Task item
When a line in the entries contains the word "RuntimeInputEvent", copy that line in full.

Material provided
Definition boot_and_activate : Main () :=
  _ ← handle RuntimeEvent.Boot; _ ← interlock true; _ ← handle RuntimeEvent.ActivateRequest; mret ().

Definition command (session sequence deadline : Z) : OutputCommand := mkOutputCommand session sequence deadline 1 1.

(** ** Scenarios of the runtime *)

Definition scenario_activate_before_boot : ScenarioResult :=
  started "activate_before_boot" (with_period 10) (
    tr ← handle RuntimeEvent.ActivateRequest; s ← snapshot; _ ← stop;
    mret (if negb (accepted tr) && (rs_mode s ==? RuntimeMode.Disabled)
          then pass "activate_before_boot" (reason tr)
          else fail "activate_before_boot" "expected reject in Disabled")).

Definition scenario_activate_without_scheduler : ScenarioResult :=
  fst ((_ ← handle RuntimeEvent.Boot; _ ← interlock true; tr ← handle RuntimeEvent.ActivateRequest;
        mret (if negb (accepted tr) then pass "activate_without_scheduler" (reason tr)
              else fail "activate_without_scheduler" "expected reject when scheduler stopped"))
       (mkProcess (rt_new default_runtime_config contention) 0)).

Definition scenario_activate_without_interlock : ScenarioResult :=
  started "activate_without_interlock" (with_period 10) (
    _ ← handle RuntimeEvent.Boot; tr ← handle RuntimeEvent.ActivateRequest; _ ← stop; s ← snapshot;
    mret (if negb (accepted tr) && negb (rs_mode s ==? RuntimeMode.Active)
          then pass "activate_without_interlock" (reason tr)
          else fail "activate_without_interlock" "expected reject")).

Definition scenario_expired_deadline : ScenarioResult :=
  started "expired_deadline" (with_period 10) (
    _ ← boot_and_activate; now ← monotonic_now;
    match now with
    | Err _ => _ ← stop; mret (fail "expired_deadline" "clock failed")
    | Ok now =>
        pub ← publish (command 1 1 (now - 1)); _ ← stop;
        mret (match pub with
              | Err e => if err_code e ==? Errc.Rejected then pass "expired_deadline" (err_message e)
                         else fail "expired_deadline" "expected reject"
              | Ok _ => fail "expired_deadline" "expected reject"
              end)
    end).

(** stale_sequence and session_mismatch differ in their second command.  [value()] of a
    failed clock reading is not defined; the model takes 0. *)
Definition second_command (name : string) (session sequence first_sequence : Z) : ScenarioResult :=
  started name (with_period 10) (
    _ ← boot_and_activate; now ← monotonic_now;
    let deadline := value_or 0 now + 500000000 in
    first ← publish (command 1 first_sequence deadline);
    match first with
    | Err _ => _ ← stop; mret (fail name "first publish failed")
    | Ok _ =>
        second ← publish (command session sequence deadline); _ ← stop;
        mret (match second with
              | Err e => pass name (err_message e)
              | Ok _ => fail name "expected reject"
              end)
    end).

Definition scenario_stale_sequence : ScenarioResult := second_command "stale_sequence" 1 1 2.
Definition scenario_session_mismatch : ScenarioResult := second_command "session_mismatch" 2 2 1.

Definition timeout_config : RuntimeConfig :=
  mkRuntimeConfig (mkSchedulerConfig (ms_to_ns 5) 0 false (-1)) (ms_to_ns 30) (ms_to_ns 100) 4096 false.

Definition held_by (code : FaultCode) (s : RuntimeSnapshot) : bool :=
  (rs_mode s ==? RuntimeMode.Hold) && (rs_fault s ==? code).

Definition scenario_command_timeout_hold : ScenarioResult :=
  started "command_timeout_hold" timeout_config (
    _ ← boot_and_activate; now ← monotonic_now;
    match now with
    | Err _ => _ ← stop; mret (fail "command_timeout_hold" "clock failed")
    | Ok now =>
        pub ← publish (command 1 1 (now + 500000000));
        match pub with
        | Err _ => _ ← stop; mret (fail "command_timeout_hold" "publish failed")
        | Ok _ =>
            held ← wait_until (held_by FaultCode.Watchdog) 500; _ ← stop;
            mret (if held : bool then pass "command_timeout_hold" "Hold+Watchdog"
                  else fail "command_timeout_hold" "timeout did not enter Hold")
        end
    end).

Definition ack_config : RuntimeConfig :=
  mkRuntimeConfig (mkSchedulerConfig (ms_to_ns 1) 0 false (-1)) (ms_to_ns 1000) (ms_to_ns 8) 4096 false.

Definition ack_timed_out (s : RuntimeSnapshot) : bool :=
  held_by FaultCode.AckTimeout s && (rs_ack_timeout_count s =? 1) && negb (rs_output_ack_pending s).

(** The chain [publish || consume || note] of the condition, evaluated in order. *)
Definition establish (now : Z) : Main bool :=
  pub ← publish (command 1 1 (now + 500000000));
  match pub with
  | Err _ => mret false
  | Ok _ =>
      c ← consume;
      match c with
      | None => mret false
      | Some _ => sent ← note_sent 1 1 now; mret (res_ok sent)
      end
  end.

Definition scenario_output_ack_timeout_hold : ScenarioResult :=
  started "output_ack_timeout_hold" ack_config (
    _ ← boot_and_activate; now ← monotonic_now;
    match now with
    | Err _ => _ ← stop; mret (fail "output_ack_timeout_hold" "clock read failed")
    | Ok now =>
        ok ← establish now;
        if negb ok then _ ← stop; mret (fail "output_ack_timeout_hold" "failed to establish pending ACK")
        else
          held ← wait_until ack_timed_out 500; resume ← handle RuntimeEvent.Resume; s ← snapshot; _ ← stop;
          mret (if held && accepted resume && (rs_mode s ==? RuntimeMode.Idle)
                then pass "output_ack_timeout_hold" "Hold+AckTimeout; explicit Resume returns only Idle"
                else fail "output_ack_timeout_hold" "ACK timeout classification or recovery contract failed")
    end).

Definition scenario_interlock_lost_hold : ScenarioResult :=
  started "interlock_lost_hold" (with_period 10) (
    _ ← boot_and_activate; _ ← interlock false; s ← snapshot; _ ← stop;
    mret (if held_by FaultCode.InterlockLost s then pass "interlock_lost_hold" "Hold+InterlockLost"
          else fail "interlock_lost_hold" "expected Hold")).

Definition scenario_estop_latch : ScenarioResult :=
  started "estop_latch" (with_period 10) (
    _ ← boot_and_activate; _ ← handle RuntimeEvent.EStopTrigger;
    activate ← handle RuntimeEvent.ActivateRequest; s ← snapshot; _ ← stop;
    mret (if (rs_mode s ==? RuntimeMode.EStop) && negb (accepted activate)
          then pass "estop_latch" "EStop blocks Activate" else fail "estop_latch" "EStop not latched")).

Definition throwing_config : RuntimeConfig :=
  mkRuntimeConfig (mkSchedulerConfig (ms_to_ns 5) 0 false (-1)) (ms_to_ns 100) (ms_to_ns 100) 4096 true.

Definition scenario_worker_exception_fail_closed : ScenarioResult :=
  started "worker_exception_fail_closed" throwing_config (
    _ ← boot_and_activate; stopped ← wait_until (λ s, negb (rs_running s)) 500; now ← monotonic_now;
    pub ← publish (command 1 1 (value_or 0 now + 500000000)); s ← snapshot; _ ← stop;
    mret (if stopped && negb (res_ok pub) && negb (ss_worker_error (rs_scheduler s) =? 0)
          then pass "worker_exception_fail_closed" "publish rejected after worker stop"
          else fail "worker_exception_fail_closed" "worker fail-closed incomplete")).

(** ** Scenarios with the supervisor *)

Definition heartbeat_event (hb_seq monotonic_ns : Z) : RuntimeInputEvent :=
  default_event <| ev_kind := RuntimeInputKind.Heartbeat |> <| ev_node_id := 1 |> <| ev_boot_id := 1 |>
    <| ev_session_id := 1 |> <| ev_hb_seq := hb_seq |> <| ev_monotonic_ns := monotonic_ns |>.

Definition push (e : RuntimeInputEvent) (q : BoundedInputQueue) : BoundedInputQueue := fst (try_push e q).

Definition scenario_queue_overflow_fault : ScenarioResult :=
  started "queue_overflow_fault" default_runtime_config (
    _ ← boot_and_activate;
    '(_, supervisor) ← supervise 1 (push (heartbeat_event 1 1) (push (heartbeat_event 1 1) (q_new 1)))
                         (ns_new default_supervisor_config);
    s ← snapshot; _ ← stop;
    mret (if nss_overflow_fault_latched (ns_snapshot supervisor) && (rs_mode s ==? RuntimeMode.Fault) &&
             (rs_fault s ==? FaultCode.Internal)
          then pass "queue_overflow_fault" "Internal fault latched"
          else fail "queue_overflow_fault" "overflow did not fault")).

Definition scenario_queue_overflow_clear_rejected : ScenarioResult :=
  started "queue_overflow_clear_rejected" default_runtime_config (
    _ ← handle RuntimeEvent.Boot;
    '(queue, supervisor) ← supervise 1 (push (heartbeat_event 1 1) (push (heartbeat_event 1 1) (q_new 1)))
                             (ns_new default_supervisor_config);
    let recovery := snd (acknowledge_fault_clear FaultCode.Internal queue supervisor) in
    cleared ← (if res_ok recovery then tr ← handle RuntimeEvent.FaultCleared; mret (accepted tr) else mret false);
    s ← snapshot; _ ← stop;
    mret (if negb (res_ok recovery) && negb cleared && (rs_mode s ==? RuntimeMode.Fault)
          then pass "queue_overflow_clear_rejected" "overflow latch requires daemon restart"
          else fail "queue_overflow_clear_rejected" "persistent overflow was cleared")).

Definition scenario_overlapping_fault_recovery_rejected : ScenarioResult :=
  started "overlapping_fault_recovery_rejected" default_runtime_config (
    _ ← handle RuntimeEvent.Boot;
    '(queue, supervisor) ← supervise 100 (push (heartbeat_event 1 100) (push (heartbeat_event 1 100) (q_new 1)))
                             (ns_new (mkNodeSupervisorConfig 1 (ms_to_ns 20) 32));
    '(queue, supervisor) ← supervise 30000100 queue supervisor;
    '(queue, supervisor) ← supervise 30000200 (push (heartbeat_event 2 30000200) queue) supervisor;
    let '(supervisor, recovery) := acknowledge_fault_clear FaultCode.CommLoss queue supervisor in
    s ← snapshot; _ ← stop;
    mret (if negb (res_ok recovery) && (rs_mode s ==? RuntimeMode.Fault) &&
             nss_overflow_fault_latched (ns_snapshot supervisor)
          then pass "overlapping_fault_recovery_rejected" "recovered CommLoss cannot bypass overflow restart gate"
          else fail "overlapping_fault_recovery_rejected" "last FaultCode bypassed a persistent blocker")).
End Scenarios.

Final answer
Definition heartbeat_event (hb_seq monotonic_ns : Z) : RuntimeInputEvent :=
Definition push (e : RuntimeInputEvent) (q : BoundedInputQueue) : BoundedInputQueue := fst (try_push e q).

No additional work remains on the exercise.